A União ainda possui ações de classe especial, denominadas golden share, que permitem intervir em algumas decisões da empresa.

A União tem a possibilidade de opinar em questões estratégicas, afetas à soberania nacional.
A União tem a possibilidade de opinar em questões estratégicas, afetas à soberania nacional. (Ricardo Teles/Vale)

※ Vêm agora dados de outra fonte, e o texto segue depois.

(* ===== verification/Numerals.v ===== *)
(** * Decimal numerals as text

    [to_string] and [parse] of the Rust integer types, on text as a list of
    Unicode scalar values. *)

From S2P Require Import Prelude Utf8.

(** The text of an ASCII string literal of the code. *)
Fixpoint lit (s : string) : str :=
  match s with
  | EmptyString => []
  | String a s => Z.of_N (Ascii.N_of_ascii a) :: lit s
  end.

(** The string of a [str] of ASCII characters, as where a location is printed, or parsed by
    looking for ASCII characters. *)
Fixpoint text (s : str) : string :=
  match s with
  | [] => EmptyString
  | c :: s => String (Ascii.ascii_of_N (Z.to_N c)) (text s)
  end.
Lemma text_lit s : text (lit s) = s.
Proof. induction s as [|a s IH]; [done|]. cbn. by rewrite IH, N2Z.id, Ascii.ascii_N_embedding. Qed.

Definition is_digit (c : Z) : bool := (48 <=? c) && (c <=? 57).

(** [u128::to_string]: the accumulator holds the less significant digits; the
    fuel bounds the number of digits (see [to_string_u_spec]: [log2 z + 1] is
    enough). *)
Fixpoint digits_acc (fuel : nat) (z : Z) (acc : str) : str :=
  match fuel with
  | O => acc
  | S fuel =>
      if z <? 10 then (48 + z) :: acc
      else digits_acc fuel (z / 10) ((48 + z mod 10) :: acc)
  end.
Definition to_string_u (z : Z) : str := digits_acc (S (Z.to_nat (Z.log2 z))) z [].
Definition to_string_i (z : Z) : str :=
  if z <? 0 then 45 :: to_string_u (- z) else to_string_u z.

(** [{:0>width}] of a text. *)
Definition pad_left (width : nat) (s : str) : str := replicate (width - length s) 48 ++ s.

Definition digits_value (s : str) : Z := fold_left (fun v c => 10 * v + (c - 48)) s 0.

Definition parse_digits (s : str) : option Z :=
  match s with
  | [] => None
  | _ => if forallb is_digit s then Some (digits_value s) else None
  end.

(** [str::parse] at the width [n]: an optional sign, at least one digit, and the
    value in range. *)
Definition parse_unsigned (n : Z) (s : str) : option Z :=
  let digits := match s with 43 :: s' => s' | _ => s end in
  match parse_digits digits with
  | Some v => if inU n v then Some v else None
  | None => None
  end.
Definition parse_signed (n : Z) (s : str) : option Z :=
  let v := match s with
           | 43 :: s' => parse_digits s'
           | 45 :: s' => Z.opp <$> parse_digits s'
           | _ => parse_digits s
           end in
  match v with
  | Some v => if inS n v then Some v else None
  | None => None
  end.

(** ** Printing then parsing *)

Lemma digits_fold_shift s v :
  fold_left (fun v c => 10 * v + (c - 48)) s v
  = v * 10 ^ Z.of_nat (length s) + digits_value s.
Proof.
  unfold digits_value. revert v; induction s as [|c s IH]; intros v; cbn [fold_left length].
  - rewrite Z.pow_0_r. lia.
  - rewrite IH, (IH (10 * 0 + (c - 48))), Nat2Z.inj_succ, Z.pow_succ_r by lia. lia.
Qed.

Lemma digits_value_cons c s :
  digits_value (c :: s) = (c - 48) * 10 ^ Z.of_nat (length s) + digits_value s.
Proof.
  unfold digits_value at 1. cbn [fold_left]. rewrite digits_fold_shift. lia.
Qed.

Lemma digits_value_app s t :
  digits_value (s ++ t) = digits_value s * 10 ^ Z.of_nat (length t) + digits_value t.
Proof. unfold digits_value at 1. by rewrite fold_left_app, digits_fold_shift. Qed.

Lemma digits_acc_spec fuel z acc :
  0 <= z < 10 ^ Z.of_nat fuel -> forallb is_digit acc = true ->
  (0 < fuel)%nat ->
  forallb is_digit (digits_acc fuel z acc) = true
  /\ digits_acc fuel z acc <> []
  /\ digits_value (digits_acc fuel z acc)
     = z * 10 ^ Z.of_nat (length acc) + digits_value acc.
Proof.
  revert z acc; induction fuel as [|fuel IH]; intros z acc Hz Hacc Hf; [lia|].
  cbn [digits_acc]. destruct (Z.ltb_spec z 10).
  - split; [|split; [done|]].
    + cbn [forallb]. rewrite Hacc, andb_true_r. unfold is_digit.
      apply andb_true_iff; split; lia.
    + rewrite digits_value_cons. lia.
  - rewrite Nat2Z.inj_succ, Z.pow_succ_r in Hz by lia.
    destruct (IH (z / 10) ((48 + z mod 10) :: acc)) as (Hd & Hne & Hv).
    + split; [apply Z.div_pos; lia|]. apply Z.div_lt_upper_bound; lia.
    + cbn [forallb]. rewrite Hacc, andb_true_r. unfold is_digit.
      pose proof (Z.mod_pos_bound z 10). apply andb_true_iff; split; lia.
    + destruct fuel; [|lia]. cbn in Hz. lia.
    + split; [done|]. split; [done|]. rewrite Hv, digits_value_cons. cbn [length].
      rewrite Nat2Z.inj_succ, Z.pow_succ_r by lia.
      rewrite (Z.div_mod z 10) at 3 by lia. lia.
Qed.

Lemma log2_fuel z : 0 <= z -> z < 10 ^ Z.of_nat (S (Z.to_nat (Z.log2 z))).
Proof.
  intros Hz. rewrite Nat2Z.inj_succ, Z2Nat.id by apply Z.log2_nonneg.
  destruct (Z.eq_dec z 0) as [->|]; [done|].
  eapply Z.lt_le_trans; [apply (Z.log2_spec z); lia|].
  apply Z.pow_le_mono_l. lia.
Qed.

Lemma to_string_u_spec z :
  0 <= z ->
  forallb is_digit (to_string_u z) = true /\ to_string_u z <> []
  /\ digits_value (to_string_u z) = z.
Proof.
  intros Hz. pose proof (log2_fuel z Hz).
  destruct (digits_acc_spec (S (Z.to_nat (Z.log2 z))) z []) as (?&?&Hv); [lia|done|lia|].
  unfold to_string_u. split; [done|]. split; [done|]. rewrite Hv. cbn. lia.
Qed.

Lemma parse_digits_Some s v :
  parse_digits s = Some v <-> s <> [] /\ forallb is_digit s = true /\ digits_value s = v.
Proof.
  unfold parse_digits. destruct s as [|c s]; [naive_solver|].
  destruct (forallb _ _); naive_solver.
Qed.

Lemma parse_to_string_u z : 0 <= z -> parse_digits (to_string_u z) = Some z.
Proof. intros Hz. apply parse_digits_Some. destruct (to_string_u_spec z Hz) as (?&?&?). auto. Qed.

Lemma digits_head s : s <> [] -> forallb is_digit s = true ->
  exists c s', s = c :: s' /\ 48 <= c <= 57.
Proof.
  destruct s as [|c s]; [done|]. cbn [forallb]. intros _ [Hc _]%andb_true_iff.
  unfold is_digit in Hc. bool_to_prop. eauto with lia.
Qed.

Lemma parse_unsigned_digits n s v :
  parse_digits s = Some v -> inU n v = true -> parse_unsigned n s = Some v.
Proof.
  intros Hs Hv. pose proof Hs as (Hne & Hd & _)%parse_digits_Some.
  destruct (digits_head s Hne Hd) as (c & s' & -> & Hc).
  unfold parse_unsigned. repeat (case_match; try lia); simplify_eq; congruence.
Qed.

Lemma parse_signed_digits n s v :
  parse_digits s = Some v -> inS n v = true -> parse_signed n s = Some v.
Proof.
  intros Hs Hv. pose proof Hs as (Hne & Hd & _)%parse_digits_Some.
  destruct (digits_head s Hne Hd) as (c & s' & -> & Hc).
  unfold parse_signed. repeat (case_match; try lia); simplify_eq; congruence.
Qed.

Lemma parse_unsigned_to_string n z :
  inU n z = true -> parse_unsigned n (to_string_u z) = Some z.
Proof.
  intros Hz. pose proof Hz as ?%inU_spec.
  apply parse_unsigned_digits; [apply parse_to_string_u; lia|done].
Qed.

(** The text of a number is ASCII. *)
Lemma lit_text s : Forall (fun c => 0 <= c < 256) s -> lit (text s) = s.
Proof.
  induction 1 as [|c s Hc _ IH]; [done|]. cbn. rewrite IH, Ascii.N_ascii_embedding by lia.
  by rewrite Z2N.id by lia.
Qed.
Lemma lit_text_digits s : forallb is_digit s = true -> lit (text s) = s.
Proof.
  intros Hs. apply lit_text. apply Forall_forall. intros c Hc%list_elem_of_In.
  rewrite forallb_forall in Hs. apply Hs in Hc. unfold is_digit in Hc. bool_to_prop. lia.
Qed.
Lemma parse_unsigned_text n z : inU n z = true -> parse_unsigned n (lit (text (to_string_u z))) = Some z.
Proof.
  intros Hz. pose proof Hz as ?%inU_spec.
  rewrite lit_text_digits; [by apply parse_unsigned_to_string|]. apply to_string_u_spec. lia.
Qed.
Lemma parse_signed_text n z : inS n z = true -> parse_signed n (lit (text (to_string_i z))) = Some z.
Proof.
  intros Hz. unfold to_string_i. destruct (Z.ltb_spec z 0).
  - destruct (to_string_u_spec (- z) ltac:(lia)) as (Hd & _).
    change (lit (text (45 :: to_string_u (- z)))) with (45 :: lit (text (to_string_u (- z)))).
    rewrite lit_text_digits by done. unfold parse_signed. rewrite parse_to_string_u by lia. cbn. by rewrite Z.opp_involutive, Hz.
  - destruct (to_string_u_spec z ltac:(lia)) as (Hd & _). rewrite lit_text_digits by done.
    apply parse_signed_digits; [by apply parse_to_string_u|done].
Qed.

Por Luis André de Araújo Vasconcelos*

Ao participar de audiência pública no município de Contagem, na Região Metropolitana de Belo Horizonte, me deparei com um debate no qual dois grupos com ideologias totalmente distintas utilizaram a Vale para marcar as suas posições. A pauta da audiência era a realização de um processo de licitação para a contratação de parceria público privada visando à construção e à operação de escolas de tempo integral no município, o que gerou um amplo debate sobre a participação privada em serviços de caráter social. De um lado, os representantes do Sindicato dos Trabalhadores da Educação de Contagem trouxeram à discussão o desastre de Brumadinho como argumento para demonstrar a ineficiência da iniciativa privada, inclusive no desenvolvimento de atividades econômicas. De outro, o Movimento Brasil Livre, defendendo a ampliação da privatização, inclusive de políticas sociais, contra-argumentou que a ineficiência da Vale decorre justamente do fato da empresa ser pública em razão da ampla participação da União na sua gestão.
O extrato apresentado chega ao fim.